ENDLESS NIGHT (Agatha Christie)

67ddfc001a396f31fddff0ed3d99da42This is a real departure from Agatha Christie’s normal style. There’s no frothy drawing-room games here, but a steady building malevolence that culminates with, of course, a murder. Written in the first person: young, poor, drifter Michael Rogers tells his story of discovering the mystical and enchanting location of Gypsy’s Acre.

The current building that occupies the land is for sale and penniless Michael dreams of building his perfect house there, designed of course by the mysterious architect Santonix, who Michael has met during his duties as chauffeur to the rich. All Michael needs is the money to build the house, and then to marry the right girl. He needs the ideal wife to compliment his dream home.
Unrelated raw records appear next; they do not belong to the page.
(* ===== verification/Fence.v ===== *)
(** * The fences in front of a daemon's dispatch
    ([crates/daemon/src/usecase/authority/{fence,pre_handshake,routing}.rs])

    Three independent gates: [RequestFence] names the kind of work a wire request
    performs, [PreHandshake] bounds the accepted sockets whose first frame is
    incomplete, and [Routing] decides whether a rollover may leave a draining
    generation behind.  The request body is a [serde_json::Value]; the model takes
    it as an abstract type with the two calls the code makes composed,
    [body.get(key).and_then(Value::as_str)]. *)
From S2P Require Export Admission Registry.

(** ** What a wire request asks for *)
Inductive OwnedRuntime : Type := Own | Nothing.

Definition named (o : OwnedRuntime) : ResourceOwner :=
  match o with Own => SelfGeneration | Nothing => OtherGeneration end.

Section request_fence.
Context {Value : Type} (get_str : Value -> string -> option string).

(** [matches!(value, Some("a" | "b" | ..))] *)
Definition one_of (value : option string) (texts : list string) : bool :=
  match value with Some v => bool_decide (v ∈ texts) | None => false end.

Definition terminal_class (body : Value) (owned : OwnedRuntime) : RequestClass * ResourceOwner :=
  let action := get_str body "action" in
  if one_of action ["launch"%string] then (Spawn, Unscoped)
  else if one_of action ["inventory"; "completed_inventory"]%string then (Inventory, Unscoped)
  else if one_of action ["input_outcome"%string] then (Read, named owned)
  else (TerminalIo, named owned).

Definition spawn_kinds : list string :=
  ["agent"; "resume_agent"; "resume_agent_headless"; "resume_agent_with_current_integration"].
Definition inventory_kinds : list string :=
  ["agent_inventory"; "agent_workspace_observation"; "diagnose_agents"].
Definition read_kinds : list string := ["metrics"; "pr"].

Definition classify_request (body : Value) (owned : OwnedRuntime) : RequestClass * ResourceOwner :=
  let kind := get_str body "kind" in
  if one_of kind ["rollover"%string] then (Rollover, Unscoped)
  else if one_of kind ["terminal"%string] then terminal_class body owned
  else if one_of kind spawn_kinds then (Spawn, Unscoped)
  else if one_of kind inventory_kinds then (Inventory, Unscoped)
  else if one_of kind ["tenant"%string] && one_of (get_str body "action") ["inventory"%string]
  then (Inventory, Unscoped)
  else if one_of kind read_kinds then (Read, Unscoped)
  else (Control, Unscoped).

(** The kinds the fence can name. *)
Definition known_kinds : list string :=
  ["rollover"; "terminal"; "tenant"]%string ++ spawn_kinds ++ inventory_kinds ++ read_kinds.

Lemma one_of_singleton value text : one_of value [text] = true -> value = Some text.
Proof.
  unfold one_of. destruct value; [|done]. intros H%bool_decide_eq_true.
  by apply list_elem_of_singleton in H as ->.
Qed.

Lemma terminal_class_owner body owned :
  let '(class, owner) := terminal_class body owned in
  (owner = named owned /\ (class = TerminalIo \/ class = Read)) \/
  (owner = Unscoped /\ (class = Spawn \/ class = Inventory)).
Proof. unfold terminal_class. repeat case_match; simplify_eq; auto. Qed.

Lemma classify_request_owner body owned :
  let '(class, owner) := classify_request body owned in
  (owner = Unscoped /\ class <> TerminalIo) \/
  (owner = named owned /\ get_str body "kind" = Some "terminal"%string /\
   (class = TerminalIo \/ class = Read)).
Proof.
  unfold classify_request. destruct (one_of _ ["rollover"%string]); [by left|].
  destruct (one_of _ ["terminal"%string]) eqn:Ek.
  - apply one_of_singleton in Ek. pose proof (terminal_class_owner body owned) as Ht.
    destruct (terminal_class body owned) as [class owner].
    destruct Ht as [[-> [-> | ->]]|[-> [-> | ->]]]; auto.
  - repeat (case_match; simplify_eq; try (by left)).
Qed.

Lemma classify_request_unknown body owned :
  (forall k, get_str body "kind" = Some k -> k ∉ known_kinds) ->
  classify_request body owned = (Control, Unscoped).
Proof.
  intros H. unfold classify_request.
  assert (Hn : forall texts, (forall t, t ∈ texts -> t ∈ known_kinds) ->
    one_of (get_str body "kind") texts = false).
  { intros texts Ht. unfold one_of. destruct (get_str body "kind") as [k|]; [|done].
    apply bool_decide_eq_false. intros Hk. apply (H k eq_refl). by apply Ht. }
  rewrite !Hn; [done|..]; unfold known_kinds; intros t Ht;
    rewrite !elem_of_app; try tauto; left; apply list_elem_of_singleton in Ht as ->;
    repeat (first [left|right]).
Qed.

(** The fence fails closed.  Composing the wire classification with the role
    table, a generation admits only what its role may do: a retired one nothing,
    a standby only reads and inventories and never a lease, a draining one in
    addition only IO on terminals, under an owner-terminal lease, when it owns
    runtime state; spawns and control work need the active role and its control
    lease.  A request of a kind this build cannot name is control work, hence
    refused by every role but active. *)
Theorem fence_fails_closed body owned role :
  let '(request, owner) := classify_request body owned in
  (forall lease, classify role request owner = Ok lease ->
     match role with
     | Retired => False
     | Standby => lease = None /\ (request = Read \/ request = Inventory)
     | Draining =>
         (lease = None /\ (request = Read \/ request = Inventory)) \/
         (lease = Some OwnerTerminal /\ request = TerminalIo /\ owned = Own /\
          get_str body "kind" = Some "terminal"%string)
     | Active =>
         lease = match request with
                 | Control | Spawn => Some ActiveControl
                 | TerminalIo => Some OwnerTerminal
                 | Rollover | Read | Inventory => None
                 end
     end) /\
  ((forall k, get_str body "kind" = Some k -> k ∉ known_kinds) ->
   request = Control /\ (role <> Active -> is_ok (classify role request owner) = false)).
Proof.
  pose proof (classify_request_owner body owned) as Ho.
  pose proof (classify_request_unknown body owned) as Hu.
  destruct (classify_request body owned) as [request owner].
  split.
  - intros lease H. unfold classify in H. case_bool_decide; [done|].
    destruct role, request; simplify_eq; auto; case_bool_decide; simplify_eq; auto.
    destruct Ho as [[_ ?]|(Eo & Ek & _)]; [done|]. right. split_and!; auto. by destruct owned.
  - intros Hk. specialize (Hu Hk). simplify_eq. split; [done|]. by destruct role.
Qed.
End request_fence.

(** ** Incomplete handshakes *)
Definition PRE_HANDSHAKE_CONNECTION_LIMIT : nat := 32.

Module PreHandshake.
(** The atomic counter; [limit] is fixed. *)
Definition try_admit (limit : nat) (in_flight : nat) : option unit * nat :=
  if (in_flight <? limit)%nat then (Some tt, in_flight + 1) else (None, in_flight).

(** [Drop for PreHandshakePermit]: [fetch_sub(1)], which wraps on zero; the
    machine counter is a [usize]. *)
Definition drop_permit (in_flight : nat) : Z := (Z.of_nat in_flight - 1)%Z.

(** Threads hold [permits] permits; each atomic operation is one step. *)
Inductive step (limit : nat) : nat * nat -> nat * nat -> Prop :=
| step_admit n p n' : try_admit limit n = (Some tt, n') -> step limit (n, p) (n', p + 1)
| step_refuse n p n' : try_admit limit n = (None, n') -> step limit (n, p) (n', p)
| step_drop n p n' : drop_permit n = Z.of_nat n' -> step limit (n, p + 1) (n', p).
End PreHandshake.

(** ** Owner routing of the connected clients *)
Module Routing.
Record RoutingState := MkRoutingState {
  participants : gmap ConnectionId bool;
  frozen : bool;
}.

Definition new : RoutingState := MkRoutingState ∅ false.

(** [ParticipantRouting::of] *)
Definition participant_of (hello : ClientHello) : bool :=
  supports_owner_generation_routing (ch_capabilities hello).

Inductive RolloverRefusal : Type :=
| ClientRoutingUnsupported (connections : nat)
| SuccessorRoutingUnsupported
| RegistrySchemaUnsupported
| RegistryRevisionMismatch (planned observed : N)
| RoutingAdmissionBusy
| McpAuthorityRetained (credentials : nat) (restart_requested : bool)
| McpAuthorityUnavailable
| AgentRestartRefused (reason : string).

(** [None]: the connection waits for the freeze to end. *)
Definition admit_ (connection : ConnectionId) (hello : ClientHello) (s : RoutingState)
    : option RoutingState :=
  if frozen s then None
  else Some (MkRoutingState (<[connection := participant_of hello]> (participants s)) (frozen s)).

Definition disconnect (connection : ConnectionId) (s : RoutingState) : RoutingState :=
  MkRoutingState (delete connection (participants s)) (frozen s).

Definition unsupported (s : RoutingState) : nat :=
  size (filter (fun kv => kv.2 = false) (participants s)).

Definition freeze_supported : st RoutingState RolloverRefusal unit := fun s =>
  if frozen s then (Err RoutingAdmissionBusy, s)
  else if (0 <? unsupported s)%nat then (Err (ClientRoutingUnsupported (unsupported s)), s)
  else (Ok tt, MkRoutingState (participants s) true).

(** [Drop for RoutingFreeze] *)
Definition unfreeze (s : RoutingState) : RoutingState := MkRoutingState (participants s) false.

Definition admit_rollover (document : RegistryDocument) (planned_revision : N)
    (successor : ServerHello) : st RoutingState RolloverRefusal unit :=
  if bool_decide (rd_schema document <> REGISTRY_SCHEMA) then st_throw RegistrySchemaUnsupported
  else if bool_decide (rd_revision document <> planned_revision)
  then st_throw (RegistryRevisionMismatch planned_revision (rd_revision document))
  else if negb (supports_owner_generation_routing (sh_capabilities successor))
  then st_throw SuccessorRoutingUnsupported
  else freeze_supported.

(** Everything other threads may do to the ledger while a freeze is held. *)
Inductive concurrent : RoutingState -> RoutingState -> Prop :=
| concurrent_admit c hello s s' : admit_ c hello s = Some s' -> concurrent s s'
| concurrent_disconnect c s : concurrent s (disconnect c s)
| concurrent_freeze s : frozen s = true -> concurrent s (snd (freeze_supported s)).
End Routing.

Section fence_properties.
(** incomplete handshakes are bounded.  In every interleaving of accepts and
    releases the counter is exactly the number of permits held, so releasing one
    never underflows the counter, and it never exceeds the limit; a refused
    socket changes nothing. *)
Theorem handshakes_bounded limit n p :
  rtc (PreHandshake.step limit) (0, 0) (n, p) ->
  n = p /\ n <= limit /\
  (fst (PreHandshake.try_admit limit n) = None -> n = limit /\ snd (PreHandshake.try_admit limit n) = n).
Proof.
  intros H. assert (Hi : fst (n, p) = snd (n, p) /\ fst (n, p) <= limit).
  { apply (rtc_ind_r (fun s => s.1 = s.2 /\ s.1 <= limit) (0, 0)) with (3 := H); [simpl; lia|].
    intros y z _ Hyz [E1 E2]. unfold PreHandshake.drop_permit in *.
    destruct Hyz as [n1 p1 n1' H1|n1 p1 n1' H1|n1 p1 n1' H1]; simpl in *;
      unfold PreHandshake.try_admit in *; try (destruct (Nat.ltb_spec n1 limit); simplify_eq; lia).
    unfold PreHandshake.drop_permit in H1. lia. }
  simpl in Hi. destruct Hi as [-> Hle]. split_and!; [done|done|].
  unfold PreHandshake.try_admit. destruct (Nat.ltb_spec p limit); [done|]. simpl. intros _. lia.
Qed.

Lemma unsupported_zero s :
  Routing.unsupported s = 0 <-> forall c b, Routing.participants s !! c = Some b -> b = true.
Proof.
  unfold Routing.unsupported. rewrite map_size_empty_iff. split.
  - intros H c b Hc. destruct b; [done|].
    assert (E : filter (fun kv => kv.2 = false) (Routing.participants s) !! c = Some false).
    { by apply map_lookup_filter_Some. }
    by rewrite H, lookup_empty in E.
  - intros H. apply map_empty. intros c. apply map_lookup_filter_None. right.
    intros b Hb. simpl. by rewrite (H c b Hb).
Qed.

(** a rollover that was admitted keeps its promise.  It is admitted only
    against the registry revision it was planned for and a successor that speaks
    owner routing, with every connected client able to route; and for as long as
    the freeze is held, whatever connects or disconnects meanwhile, no client
    that cannot address the draining generation becomes a participant. *)
Theorem rollover_strands_nobody document planned successor s s1 s2 :
  Routing.admit_rollover document planned successor s = (Ok tt, s1) ->
  rtc Routing.concurrent s1 s2 ->
  rd_schema document = REGISTRY_SCHEMA /\ rd_revision document = planned /\
  supports_owner_generation_routing (sh_capabilities successor) = true /\
  Routing.frozen s2 = true /\
  forall c b, Routing.participants s2 !! c = Some b -> b = true.
Proof.
  unfold Routing.admit_rollover, Routing.freeze_supported, st_throw.
  case_bool_decide as E1; [done|]. case_bool_decide as E2; [done|].
  destruct (supports_owner_generation_routing _); simpl; [|done].
  destruct (Routing.frozen s) eqn:Ef; [done|].
  destruct (Nat.ltb_spec 0 (Routing.unsupported s)) as [|Hz]; [done|]. intros [= <-] Hrun.
  assert (Hi : Routing.frozen s2 = true /\ Routing.unsupported s2 = 0).
  { apply (rtc_ind_r (fun s => Routing.frozen s = true /\ Routing.unsupported s = 0)
      (Routing.MkRoutingState (Routing.participants s) true)) with (3 := Hrun).
    - split; [done|]. change (Routing.unsupported s = 0). lia.
    - intros y z _ Hyz [Hf Hu]. destruct Hyz as [c hello y z Ha|c y|y _].
      + unfold Routing.admit_ in Ha. by rewrite Hf in Ha.
      + split; [done|]. rewrite unsupported_zero in Hu |- *. intros c' b.
        simpl. intros [_ ?]%lookup_delete_Some. eauto.
      + unfold Routing.freeze_supported. by rewrite Hf. }
  destruct Hi as [Hf Hu]. split_and!; try done. by apply unsupported_zero.
Qed.
End fence_properties.

Module FenceExample.
Definition hello : ServerHello :=
  MkServerHello "n" "c" "g2" WireStandby (MkProtocolVersion 1 0)
    ["owner-generation-routing.v1"%string] BuildIdentity_default ProtocolLimits_default None.
Definition c1 := MkConnectionId "c1".
Definition ledger := Routing.MkRoutingState {[ c1 := true ]} false.
Definition after := snd (Routing.admit_rollover RegistryDocument_default 0 hello ledger).
End FenceExample.

Lemma handshakes_bounded_witness :
  1 <= 32 /\ PreHandshake.try_admit 32 0 = (Some tt, 1).
Proof.
  split; [|reflexivity].
  assert (H : rtc (PreHandshake.step 32) (0, 0) (1, 1)).
  { apply rtc_once. apply (PreHandshake.step_admit 32 0 0 1). reflexivity. }
  exact (proj1 (proj2 (handshakes_bounded 32 1 1 H))).
Defined.

Lemma rollover_strands_nobody_witness :
  Routing.frozen (Routing.disconnect FenceExample.c1 FenceExample.after) = true.
Proof.
  assert (H : rtc Routing.concurrent FenceExample.after
                (Routing.disconnect FenceExample.c1 FenceExample.after)).
  { apply rtc_once, Routing.concurrent_disconnect. }
  pose proof (rollover_strands_nobody RegistryDocument_default 0 FenceExample.hello
    FenceExample.ledger FenceExample.after _ ltac:(vm_compute; reflexivity) H) as (_ & _ & _ & Hf & _).
  exact Hf.
Defined.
Solving both of these requirements is rich heiress Fenella (Ellie) Guteman who Michael bumps into by chance whilst viewing Gypsy’s Acre. The two young people fall for each other and after a whirlwind romance they are married in secret, much to the displeasure of Ellie’s extended family who seem quite concerned that Michael might be a gold digging rogue, only after Ellie’s money.

The couple decide that they will build their dream house on Gypsy’s Acre and they engage Santonix to perform the work. The only grey cloud on the horizon is the creepy and possibly sinister figure of Mrs Lee, a villager and gypsy who claims that the land the Rogers are building on belongs to the gypsys and woe betide anyone who plans to live there.

I found it was one of those Christie novels where you can guess who the victim is going to be and who the murderer is almost immediately, but that’s not to say the book is any less enjoyable for that. The writing style is almost poetic in approach and she really creates an atmosphere of brooding evil around the location of Gypsy’s Acre.

There is time for some Christie standards in amongst all of this, the retired military chap and the beautiful governess, but there are a couple of other characters which are well worth reading about, Michael’s mother is a prime example of this.

Ultimately it is a rather tragic book and there isn’t really any light relief amongst the chapters, but fans of Christie will find it well worth the read and other mystery or crime readers will also enjoy it. A few very well-placed surprises catch you off your guard to make this one of the most original books she’s written.